The goal is to stop the expansion of this destructive pest through effective treatments and the use of bio-control measures; while reducing the size of the infested area over time. The result will minimize the impact of this pest to ornamental landscapes and as a serious threat to agriculture. The GWSS causes severe damage by feeding on a wide variety of ornamentals and crop plants. It prefers to feed on stems rather than leaves, using their strong sucking mouthparts to remove fluid and nutrients from plants. As a result of their feeding, they can transmit various plant diseases including Pierce’s disease caused by Xylella fastidiosa.
(For more, see: Fused genes tackle deadly Pierce’s disease in grapevines)
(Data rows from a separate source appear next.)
(** X11: a submitted item enters the vote with the next round.  When a
    submission has succeeded and a round follows, either the id is active
    after the round, with the submitted type, its initial opinion as its only
    opinion and one round behind it, or the round has finalized or failed it
    at once and has triggered its event, with the initial opinion. *)
Theorem Vote_then_Round (f f1 f2 : FPC) (id : string) (objectType : ObjectType)
    (initOpn : Opinion) (rand : float64) (world : Oracle G) err :
  Vote f id objectType initOpn = (f1, None) →
  Round HadFirstRound f1 rand world = Some (f2, err) →
  (∃ c, ctxs f2 !! id = Some c ∧ ID c = id ∧ Type_ c = objectType
        ∧ Opinions c = [initOpn] ∧ Rounds c = 1)
  ∨ (ctxs f2 !! id = None
     ∧ ∃ e, EvID e = id ∧ EvOpinion e = initOpn
         ∧ (emitted f1 f2 (Finalized e) ∨ emitted f1 f2 (Failed e))).
Proof.
  intros HV HR.
  assert (ctxs (enqueue f1) !! id = Some (NewContext id objectType initOpn)) as Hc.
  { unfold Vote in HV. repeat case_decide; simplify_eq/=.
    rewrite enqueue_ctxs. simpl. rewrite drain_app. simpl. apply lookup_insert_eq. }
  assert (formOpinion HadFirstRound (paras f1) rand (NewContext id objectType initOpn)
          = NewContext id objectType initOpn) as Hform by reflexivity.
  destruct (Round_fate _ _ _ _ _ _ HR id _ Hc) as [[c' Hc']|(_ & _ & Hem)].
  - left. exists c'. split; [done|].
    destruct (Round_contexts _ _ _ _ _ _ HR id c' Hc') as (c & Hc0 & Hid & Hty & Hr & Hop & _).
    rewrite Hc in Hc0. simplify_eq. rewrite Hid, Hty, Hr, Hop.
    destruct (lastRoundCompletedSuccessfully f1); [rewrite Hform|]; done.
  - right. rewrite Hform in Hem.
    destruct (finalEvent_cases (paras f1) id (NewContext id objectType initOpn))
      as (e & He & Ho & _ & Hcase).
    assert (emitted f1 f2 (Finalized e) ∨ emitted f1 f2 (Failed e)) as Hem'.
    { destruct Hcase as [Heq|Heq]; rewrite Heq in Hem; auto. }
    split; [rewrite <- He; by eapply emitted_gone|]. exists e. done.
Qed.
This disease kills grapevines and there are no effective treatments for it. The GWSS adult, a large insect is approximately half-inch long and is dark brown to black, with lighter underside. The wings are partly transparent with reddish veins. When the adults and nymphs are newly emerged, they are grayish to light brown in appearance. The nymphs do not have fully developed wings.
Beginning Feb. 23, homeowners have been asked permission to treat properties, as well as the soil beneath “backyard citrus” (a known prime overwintering host), for the GWSS. Treatment will begin on March 1, 2012 with the application of a systemic insecticide in one or more of the following ways:
1. to the soil directly beneath host plants;
2. sprayed onto the foliage of the plants on properties where the GWSS had been found last season; and/or
3. at the edge of determined quarantine boundaries.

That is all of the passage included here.